Это возражение применительно к дискуссии вокруг «Дон Жуана» Шенгели в наиболее развернутом виде предъявляет В.Г. Перельмутер в статье «Живущий на маяке»:
Мне доводилось выслушивать и заступников Кашкина, утверждавших, что в этой истории он, может быть, допустил некоторые полемические перехлесты, однако действовал исключительно из благородных побуждений, из любви к литературе и переводческому труду и, конечно, без всякого злого умысла. Иначе говоря, выступление его было теоретическим, эстетическим, но никак не политическим.

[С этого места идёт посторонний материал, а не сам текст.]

(* ===== verification/RegexExact.v ===== *)
(** * Exact forms of simple expressions

    For expressions that are a sequence of literal characters, repeated classes,
    optional groups and word boundaries, the relation of the matcher in closed form:
    a match exists exactly when the text has the corresponding shape, and the final
    state is determined by it.  [re_search] returns the first of the ordered results
    at the leftmost position. *)

From stdpp Require Import base list strings.
From Stdlib Require Import ZArith Lia Ascii.
From S2P Require Import Prelude PyString Regex RegexParse PyRe RegexFacts.
Local Open Scope nat_scope.

(** ** Sequences *)

Section Sequences.
Context (fl : flags) (subject : string).

Lemma den_seq_cons r l x y :
  den fl subject (seq_of (r :: l)) x y <->
  exists z, den fl subject r x z /\ den fl subject (seq_of l) z y.
Proof.
  destruct l as [|r' l]; [|done]. cbn [seq_of den]. split; [|by intros (z & H & ->)].
  intros H. by exists y.
Qed.

Lemma den_seq_app l1 l2 : forall x y,
  den fl subject (seq_of (l1 ++ l2)) x y <->
  exists z, den fl subject (seq_of l1) x z /\ den fl subject (seq_of l2) z y.
Proof.
  induction l1 as [|r l1 IH]; intros x y.
  - cbn [app]. split; [by exists x|]. cbn [seq_of den]. by intros (z & -> & H).
  - cbn [app]. rewrite den_seq_cons. setoid_rewrite den_seq_cons. setoid_rewrite IH. naive_solver.
Qed.

Lemma results_seq_cons r l x :
  results fl subject (seq_of (r :: l)) x
  = flat_map (results fl subject (seq_of l)) (results fl subject r x).
Proof.
  destruct l as [|r' l]; [|done]. cbn [seq_of results].
  induction (results fl subject r x) as [|z zs IH]; [done|]. cbn [flat_map app]. by f_equal.
Qed.

Lemma results_seq_snoc l r : forall x,
  results fl subject (seq_of (l ++ [r])) x
  = flat_map (results fl subject r) (results fl subject (seq_of l) x).
Proof.
  induction l as [|r' l IH]; intros x; [cbn; by rewrite app_nil_r|].
  cbn [app]. rewrite !results_seq_cons.
  induction (results fl subject r' x) as [|z zs IHz]; [done|].
  cbn [flat_map]. rewrite IHz, IH. by rewrite flat_map_app.
Qed.
End Sequences.

(** The first result of a sequence whose first part has one result only. *)
Lemma head_flat_map {A B} (f : A -> list B) l z :
  l <> [] -> (forall a, In a l -> a = z) -> f z <> [] -> head (flat_map f l) = head (f z).
Proof.
  destruct l as [|a l]; [done|]. intros _ H Hf. rewrite (H a) by (by left). cbn [flat_map].
  by destruct (f z).
Qed.

(** ** Closed forms *)

Lemma after_before t : forall x, t <> EmptyString -> is_Some (before (after t x)) /\
  forall p, sall p t = true -> forall c, before (after t x) = Some c -> p c = true.
Proof.
  induction t as [|c t IH]; intros x Ht; [done|]. cbn [after]. destruct t as [|d t].
  - cbn. split; [by eexists|]. intros p Hp. cbn [sall] in Hp. bools. by intros ? [= <-].
  - destruct (IH (advance x c (sdrop 1 (rest x)))) as [H1 H2]; [done|]. split; [done|].
    intros p Hp. apply H2. cbn [sall] in Hp |- *. bools. by rewrite H0.
Qed.

Section Exact.
Context (d : bool) (subject : string).
Local Abbreviation den := (Regex.den (Flags false d) subject).

Lemma after_cons_advance x c u : rest x = String c u -> after (String c EmptyString) x = advance x c u.
Proof. intros H. cbn [after]. by rewrite H. Qed.

Lemma after_app t u : forall x, after (t +:+ u) x = after u (after t x).
Proof. induction t; intros x; [done|]. cbn [after String.append]. apply IHt. Qed.

Lemma den_char r p x y :
  charset (Flags false d) r = Some p ->
  den r x y <-> exists c u, p c = true /\ rest x = String c u /\ y = after (String c EmptyString) x.
Proof.
  intros Hc. rewrite (den_charset _ subject r p x y Hc). unfold eat. split.
  - destruct (rest x) as [|c u] eqn:E; [done|]. destruct (p c) eqn:Ep; [|done]. intros [= <-].
    exists c, u. by rewrite (after_cons_advance x c u).
  - intros (c & u & Hp & E & ->). rewrite E, Hp. by rewrite (after_cons_advance x c u).
Qed.

Lemma den_literal c x y :
  den (rlit c) x y <-> exists u, rest x = String c u /\ y = after (String c EmptyString) x.
Proof.
  rewrite (den_char (rlit c) (set_mem (Flags false d) false [lit c]) x y eq_refl). split.
  - intros (c' & u & Hc & E & ->). apply set_mem_lit in Hc as ->. by exists u.
  - intros (u & E & ->). exists c, u. split; [|done].
    unfold set_mem, existsb, item_mem, lit, in_range. cbn [icase andb]. by rewrite !N.leb_refl.
Qed.

Lemma den_texts t : forall x y,
  den (seq_of (map rlit (String.list_ascii_of_string t))) x y <->
  exists u, rest x = t +:+ u /\ y = after t x.
Proof.
  induction t as [|c t IH]; intros x y.
  - cbn. split; [intros ->; by exists (rest x)|]. by intros (u & _ & ->).
  - cbn [String.list_ascii_of_string map]. rewrite den_seq_cons.
    setoid_rewrite IH. setoid_rewrite den_literal. split.
    + intros (z & (u & E & ->) & (v & Hv & ->)).
      exists v. rewrite (after_rest (String c EmptyString) x u E) in Hv. by subst u.
    + intros (u & E & ->). exists (after (String c EmptyString) x). split; [by exists (t +:+ u)|].
      exists u. split; [|done]. by apply (after_rest (String c EmptyString)).
Qed.

(** A star of a class. *)
Lemma iters_class r p hi last x y :
  charset (Flags false d) r = Some p -> iters (den r) hi last x y ->
  exists t u, sall p t = true /\ rest x = t +:+ u /\ y = after t x.
Proof.
  intros Hc. induction 1 as [hi last x|hi last x z y Hm Hxz _ (t & u & Ht & Hz & ->)].
  { by exists EmptyString, (rest x). }
  apply (den_char r p x z Hc) in Hxz as (c & v & Hp & E & ->).
  rewrite (after_rest (String c EmptyString) x v E) in Hz. subst v.
  exists (String c t), u. cbn [sall]. by rewrite Hp.
Qed.

Lemma exactly_class r p n x y :
  charset (Flags false d) r = Some p -> exactly (den r) n x y ->
  exists t u, sall p t = true /\ String.length t = n /\ rest x = t +:+ u /\ y = after t x.
Proof.
  intros Hc. induction 1 as [x|n x z y Hxz _ (t & u & Ht & Hl & Hz & ->)].
  { by exists EmptyString, (rest x). }
  apply (den_char r p x z Hc) in Hxz as (c & v & Hp & E & ->).
  rewrite (after_rest (String c EmptyString) x v E) in Hz. subst v.
  exists (String c t), u. cbn [sall String.length]. by rewrite Hp, Hl.
Qed.

Lemma den_star r p greedy x y :
  charset (Flags false d) r = Some p ->
  den (RRep greedy 0 None r) x y <-> exists t u, sall p t = true /\ rest x = t +:+ u /\ y = after t x.
Proof.
  intros Hc. split.
  - intros (z & H0 & Hi). inversion H0; subst. by eapply iters_class.
  - intros (t & u & Ht & Hx & ->). by eapply den_star_charset.
Qed.

Lemma den_plus r p greedy x y :
  charset (Flags false d) r = Some p ->
  den (RRep greedy 1 None r) x y <->
  exists t u, t <> EmptyString /\ sall p t = true /\ rest x = t +:+ u /\ y = after t x.
Proof.
  intros Hc. split.
  - intros (z & H1 & Hi). apply (exactly_class r p 1 x z Hc) in H1 as (t & u & Ht & Hl & Hx & ->).
    apply (iters_class r p _ _ _ _ Hc) in Hi as (t' & u' & Ht' & Hx' & ->).
    rewrite (after_rest t x u Hx) in Hx'. subst u. exists (t +:+ t'), u'.
    rewrite sall_app, Ht, Ht', sapp_assoc, after_app. split; [by destruct t|done].
  - intros (t & u & Hne & Ht & Hx & ->). destruct t as [|c t]; [done|]. cbn [sall] in Ht. bools.
    assert (H1 : den r x (after (String c EmptyString) x)).
    { apply (den_char r p x _ Hc). by exists c, (t +:+ u). }
    exists (after (String c EmptyString) x). split; [eapply exactly_S; [exact H1|constructor]|].
    assert (Hs : den (RRep greedy 0 None r) (after (String c EmptyString) x)
                   (after t (after (String c EmptyString) x))).
    { apply (den_star r p); [done|]. exists t, u. split; [done|]. split; [|done].
      by apply (after_rest (String c EmptyString)). }
    destruct Hs as (z & Hz0 & Hi). inversion Hz0; subst. exact Hi.
Qed.

(** An optional part that reads at least one character. *)
Lemma den_option r greedy x y :
  den (RRep greedy 0 (Some 1) r) x y <-> y = x \/ den r x y.
Proof.
  split.
  - intros (z & H0 & Hi). inversion H0; subst. inversion Hi as [|hi last x0 w y0 Hm Hw Hrest]; subst; [by left|].
    right. inversion Hrest as [|hi last x0 w' y0 Hm' Hw' Hrest']; subst; [done|]. done.
  - intros [->|H]; (exists x; split; [constructor|]); [constructor|].
    eapply iters_more; [done|exact H|constructor].
Qed.

(** The ordered results of a greedy optional part: first with it, then without. *)
Lemma results_option r x :
  results (Flags false d) subject (RRep true 0 (Some 1) r) x
  = results (Flags false d) subject r x ++ [x].
Proof.
  cbn [results times_results flat_map]. rewrite app_nil_r. unfold loop_fuel.
  cbn [loop_results sub_hi option_map may_iterate Nat.sub andb dec Nat.pred]. f_equal.
  set (l := results (Flags false d) subject r x). clearbody l.
  induction l as [|z zs IH]; [done|]. cbn [flat_map]. rewrite IH.
  by destruct (String.length (rest x)).
Qed.

Lemma results_nonempty r x y : den r x y -> results (Flags false d) subject r x <> [].
Proof. intros H%results_den E. by rewrite E in H. Qed.
End Exact.

(** ** The first match *)

Lemma first_some_id {B} (l : list B) : first_some (fun y => Some y) l = head l.
Proof. by destruct l. Qed.

Lemma sdrop_cons s : forall i c r, sdrop i s = String c r -> sget i s = Some c /\ sdrop (S i) s = r.
Proof.
  induction s as [|d s IH]; intros [|i] c r H; simpl in *; simplify_eq; try done. by apply IH.
Qed.

Lemma search_go_head p s r : forall i m,
  r = sdrop i s ->
  search_go p s (fun _ _ => true) (char_before s i) i r = Some m ->
  head (results (p_fl p) s (p_regex p) (state_at s (m_begin m))) = Some (m_final m).
Proof.
  induction r as [|c r IH]; intros i m Hr; cbn [search_go];
    (destruct (run (p_fl p) s (p_regex p) _ _) as [y|] eqn:E;
     [intros [= <-]; rewrite run_first, first_some_id in E; unfold state_at; cbn [m_begin m_final]; by rewrite <- Hr|]);
    [done|].
  destruct (sdrop_cons s i c r (eq_sym Hr)) as [Hg Hd]. intros H. apply (IH (S i)); [done|].
  cbn [char_before]. by rewrite Hg.
Qed.

(** A search returns the first of the ordered results at the leftmost position with
    a result. *)
Lemma re_search_head p s m : re_search p s = Some m ->
  head (results (p_fl p) s (p_regex p) (state_at s (m_begin m))) = Some (m_final m).
Proof. apply (search_go_head p s s 0 m). done. Qed.
Lemma no_c_comment line :
  contains line "/*" = false -> re_sub RE_PATTERN_CLEANSE_LINE_C_COMMENTS EmptyString line = line.
Proof.
  intros H. apply re_sub_no_match. intros i y Hi Hm.
  destruct needs_c_comment as [Hn Hic].
  rewrite (matches_at_needs2 _ _ _ _ "/" "*" Hic Hn Hi Hm) in H. discriminate H.
Qed.

(** C28.  [CleanseComments] on a line without the marker that opens a C comment: a line
    without [//] is returned unchanged; at the first [//], when the text before it does
    not end inside a string, the result is the text before it without its trailing
    space; when it does, the whole line is kept, with any [//] after the string. *)
Theorem CleanseComments_spec (before after : string)
    (Hfirst : str_find (before +:+ "//" +:+ after) "//" = zlen before)
    (Hc : contains (before +:+ "//" +:+ after) "/*" = false) :
  CleanseComments (before +:+ "//" +:+ after) =
    (if IsCppString before then before +:+ "//" +:+ after else rstrip before)
  /\ (forall line, contains line "//" = false -> contains line "/*" = false ->
      CleanseComments line = line).
Proof.
  assert (Hb : contains (rstrip before) "/*" = false).
  { apply contains_prefix in Hc. destruct (rstrip_by_app is_space before) as (t & E & _).
    rewrite E in Hc. by apply contains_prefix in Hc. }
  split.
  - unfold CleanseComments. rewrite Hfirst, slice_to_app.
    rewrite (proj2 (Z.eqb_neq _ _)) by (pose proof (zlen_nonneg before); lia).
    destruct (IsCppString before); cbn [andb negb]; apply no_c_comment; assumption.
  - intros line H1 H2. unfold CleanseComments.
    destruct (str_find_cases line "//") as [[-> _]|(a & b & -> & _)].
    + rewrite Z.eqb_refl. cbn [andb negb]. apply no_c_comment; assumption.
    + exfalso. rewrite (proj2 (contains_spec _ _)) in H1; [discriminate H1 | eauto].
Qed.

Читатель, хотя бы поверхностно знакомый с отечественной историей начала 50-х годов, в силах оценить теоретический уровень и, если угодно, аполитичность этого спора. «Переводчики-эмпирики, переводчики-формалисты и их запоздалые эпигоны, – писал Кашкин, с изящною непринужденностью употребляя терминологию ленинско-сталинского словаря, – люди, очень разные по степени одаренности по техническому оснащению, но все они в той или иной мере заражены вредоносным влиянием буржуазных воззрений на искусство. В их переводах то проявлялось буржуазно-деляческое равнодушие к качеству перевода, то отражался буржуазно-декадентский распад, сказывавшийся и в порче национального языка в угоду иноязычию или языковому фиглярству». Все примеры, иллюстрировавшие сие обвинительное заключение, Кашкин берет из Шенгели и блестящего переводчика английской прозы (в частности, Диккенса) Евгения Ланна. На дворе, напоминаю, в разгаре «борьба с космополитизмом», так что подозрительно нерусские фамилии весьма кстати.